[Saved entries]
=-=-=-=-=

(** C1 as stated fails: on a track of 1000 with a period of 100, one
    second of scrolling leaves the position at 5 and both tracks
    translated by -5, not about 10 and -10. *)
Lemma one_second_scrolls_half :
  let w := run [(1000, AnimationFrame)] demoWorld in
  contentWidth (tracker w) = Fin 1000 /\
  scrollSpeed (config (tracker w)) = Fin 100 /\
  within_closed (scrollPosition (tracker w)) 5 5 /\
  ~ within_closed (scrollPosition (tracker w)) 9 11 /\
  translated (contentTransform (dom w)) (- (5)) (- (5)) /\
  translated (cloneTransform (dom w)) (- (5)) (- (5)).
Proof.
  vm_compute. repeat split; try discriminate.
  intros [H _]. apply H. reflexivity.
Qed.

(** C2.  The normalization step subtracts the width once.  On the default
    tracker with a track of 1000, whose position 0 is within [0, 1000), a
    frame that comes 400 seconds after the last one leaves the position at
    1000, and one that comes 1000 seconds after it leaves the position at
    4000: in both cases outside [0, 1000) after the normalization. *)
Theorem long_frame_escapes_wrap :
  within (scrollPosition (tracker demoWorld)) 0 1000 /\
  (let w := run [(400000, AnimationFrame)] demoWorld in
   contentWidth (tracker w) = Fin 1000 /\
   within_closed (scrollPosition (tracker w)) 1000 1000 /\
   ~ within (scrollPosition (tracker w)) 0 1000) /\
  (let w := run [(1000000, AnimationFrame)] demoWorld in
   contentWidth (tracker w) = Fin 1000 /\
   within_closed (scrollPosition (tracker w)) 4000 4000 /\
   ~ within (scrollPosition (tracker w)) 0 1000).
Proof.
  vm_compute. repeat split; try discriminate.
  - intros [_ H]. discriminate H.
  - intros [_ H]. discriminate H.
Qed.

(** ** Drags on a tracker built with a finite period *)

Ltac fin_split :=
  unfold finite_state, finite_tracker;
  refine (conj _ (conj _ (conj _ (conj _ _)))).

Lemma finite_of_N (n : N) : exists W, of_N n = Fin W /\ 0 <= W.
Proof.
  eexists. split; [reflexivity|].
  change 0 with (inject_Z 0). rewrite <- Zle_Qle. lia.
Qed.

Lemma animationLoop_drag (w : World) :
  isDragging (tracker (animationLoop w)) = isDragging (tracker w) /\
  startX (tracker (animationLoop w)) = startX (tracker w) /\
  startScrollPosition (tracker (animationLoop w)) = startScrollPosition (tracker w).
Proof.
  unfold animationLoop, applyScrollPosition.
  destruct (isScrolling (tracker w)); cbn; [|auto].
  split_ifs; auto.
Qed.

Lemma animationLoop_fin (w : World) : finite_state w -> finite_state (animationLoop w).
Proof.
  intros H. destruct (isScrolling (tracker w)) eqn:Hs.
  - destruct H as ((P & HP & HP0) & (q & Hq) & (W & HW & HW0) & Hl & Hd).
    destruct (Hl Hs) as (t0 & Ht0).
    destruct (animationLoop_finite w W P q t0 Hs HW HP HP0 Hq Ht0)
      as (A1 & _ & _ & A4 & A5 & A6 & A7 & _).
    destruct (animationLoop_drag w) as (D1 & D2 & D3).
    fin_split; rewrite ?A7, ?A1, ?A6, ?A4, ?D1, ?D2, ?D3; eauto.
  - unfold animationLoop. now rewrite Hs.
Qed.

Lemma start_fin (w : World) : finite_state w -> finite_state (start w).
Proof.
  intros H. unfold start.
  destruct (isScrolling (tracker w) || negb (truthy (contentWidth (tracker w))));
    [exact H|].
  apply animationLoop_fin.
  destruct H as (HP & Hq & HW & Hl & Hd).
  fin_split; cbn; eauto.
Qed.

Lemma pause_fin (w : World) : finite_state w -> finite_state (pause w).
Proof.
  intros (HP & Hq & HW & Hl & Hd). unfold pause. cbn.
  destruct (animationFrameId (tracker w)); fin_split; cbn; auto; discriminate.
Qed.

Lemma record_fin (w : World) : finite_state w -> finite_state (recordInteraction w).
Proof.
  intros H. unfold finite_state. rewrite recordInteraction_tracker. exact H.
Qed.

Lemma setTheme_fin (n : string) (w : World) :
  finite_state w -> finite_state (setTheme n w).
Proof.
  intros H. unfold setTheme.
  destruct (themes (config (tracker w)) !! n); [|destruct (inheritedName n)];
    exact H.
Qed.

(** A press takes the position of the moment, which is finite, as the
    origin of the drag. *)
Lemma press_fin (x : Q) (w : World) :
  finite_state w ->
  finite_state
    (on_tracker (fun t => set_startScrollPosition (scrollPosition t) t)
       (on_tracker (set_startX (Fin x))
          (on_tracker (set_isDragging true) w))).
Proof.
  intros (HP & (q & Hq) & HW & Hl & Hd).
  fin_split; cbn; eauto.
Qed.

(** A move during a drag on finite data writes a finite position. *)
Lemma move_fin (x : Q) (w : World) :
  finite_state w -> isDragging (tracker w) = true ->
  finite_state
    (applyScrollPosition
       (on_tracker
          (fun t =>
             set_scrollPosition
               (max (Fin 0)
                  (min (sub (startScrollPosition t) (sub (Fin x) (startX (tracker w))))
                     (contentWidth t))) t) w)).
Proof.
  intros (HP & Hq & (W & HW & HW0) & Hl & Hd) E.
  unfold finite_state. destruct (applyScrollPosition_rest
    (on_tracker
       (fun t =>
          set_scrollPosition
            (max (Fin 0)
               (min (sub (startScrollPosition t) (sub (Fin x) (startX (tracker w))))
                  (contentWidth t))) t) w)) as (-> & _).
  fin_split; cbn; eauto.
  destruct (Hd E) as (a & b & -> & ->). rewrite HW.
  unfold max, min, sub, add, neg. eauto.
Qed.

Lemma fire_fin (p : handle * Q) (w : World) : finite_state w -> finite_state (fire p w).
Proof.
  intros H. unfold fire. destruct (pending (fst p) w); [|exact H].
  unfold idleExpired. cbn [tracker].
  destruct (negb (isDragging (tracker w)) && negb (isHovered (tracker w)));
    [apply start_fin|]; exact H.
Qed.

Lemma advance_fin (t : Q) (w : World) : finite_state w -> finite_state (advance t w).
Proof.
  unfold advance.
  generalize (sort_due (List.filter (fun p => Qle_bool (snd p) t) (timers (browser w)))).
  intros l. revert w. induction l as [|p l IH]; intros w H.
  - exact H.
  - cbn [fold_left]. apply IH. now apply fire_fin.
Qed.

Lemma runFrame_fin (w : World) : finite_state w -> finite_state (runFrame w).
Proof.
  unfold runFrame. set (w' := mkWorld _ _ _).
  intros H. assert (H' : finite_state w') by exact H. revert H'. generalize w'.
  induction (frames (browser w)) as [|f l IH]; intros v Hv; cbn [fold_left].
  - exact Hv.
  - apply IH. now apply animationLoop_fin.
Qed.

Lemma dispatch_fin (e : Event) (w : World) : finite_state w -> finite_state (dispatch e w).
Proof.
  intros H. destruct e; cbn [dispatch].
  - apply pause_fin. exact H.
  - unfold handleMouseUp. apply record_fin.
    assert (G : forall u, finite_state u ->
                  finite_state (on_tracker (set_isDragging false) u)).
    { intros u (HP & Hq & HW & Hl & Hd). fin_split; cbn; auto; discriminate. }
    apply G.
    destruct (negb (isDragging (tracker (on_tracker (set_isHovered false) w))));
      [apply start_fin|]; exact H.
  - unfold handleMouseDown. apply record_fin, pause_fin, press_fin, H.
  - apply record_fin. unfold handleMouseMove.
    destruct (isDragging (tracker w)) eqn:E; cbn [negb]; [|exact H].
    apply record_fin. now apply move_fin.
  - unfold handleMouseUp. apply record_fin.
    destruct H as (HP & Hq & HW & Hl & Hd). fin_split; cbn; auto; discriminate.
  - unfold handleTouchStart. apply record_fin, pause_fin, press_fin, H.
  - apply record_fin. unfold handleTouchMove.
    destruct (isDragging (tracker w)) eqn:E; cbn [negb]; [|exact H].
    apply record_fin. now apply move_fin.
  - unfold handleTouchEnd. apply record_fin.
    destruct H as (HP & Hq & HW & Hl & Hd). fin_split; cbn; auto; discriminate.
  - unfold onResize. destruct (mounted (dom (set_layout width w))); [|exact H].
    destruct H as (HP & Hq & HW & Hl & Hd). fin_split; cbn; auto.
    apply finite_of_N.
  - destruct (mounted (dom w)); [now apply setTheme_fin | exact H].
  - now apply runFrame_fin.
  - now apply start_fin.
  - now apply pause_fin.
  - now apply setTheme_fin.
  - unfold updateNews. cbn. destruct (mounted (dom w)).
    + destruct H as (HP & Hq & HW & Hl & Hd). fin_split; cbn; auto.
      apply finite_of_N.
    + exact H.
  - unfold destroy. apply (pause_fin w) in H. exact H.
Qed.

=-=-=-=-=

▸ **Problem to work on**
Starting from the records above, filter out all lines except those containing the word "that".

▸ **Response to this exercise**
    frame that comes 400 seconds after the last one leaves the position at
    1000, and one that comes 1000 seconds after it leaves the position at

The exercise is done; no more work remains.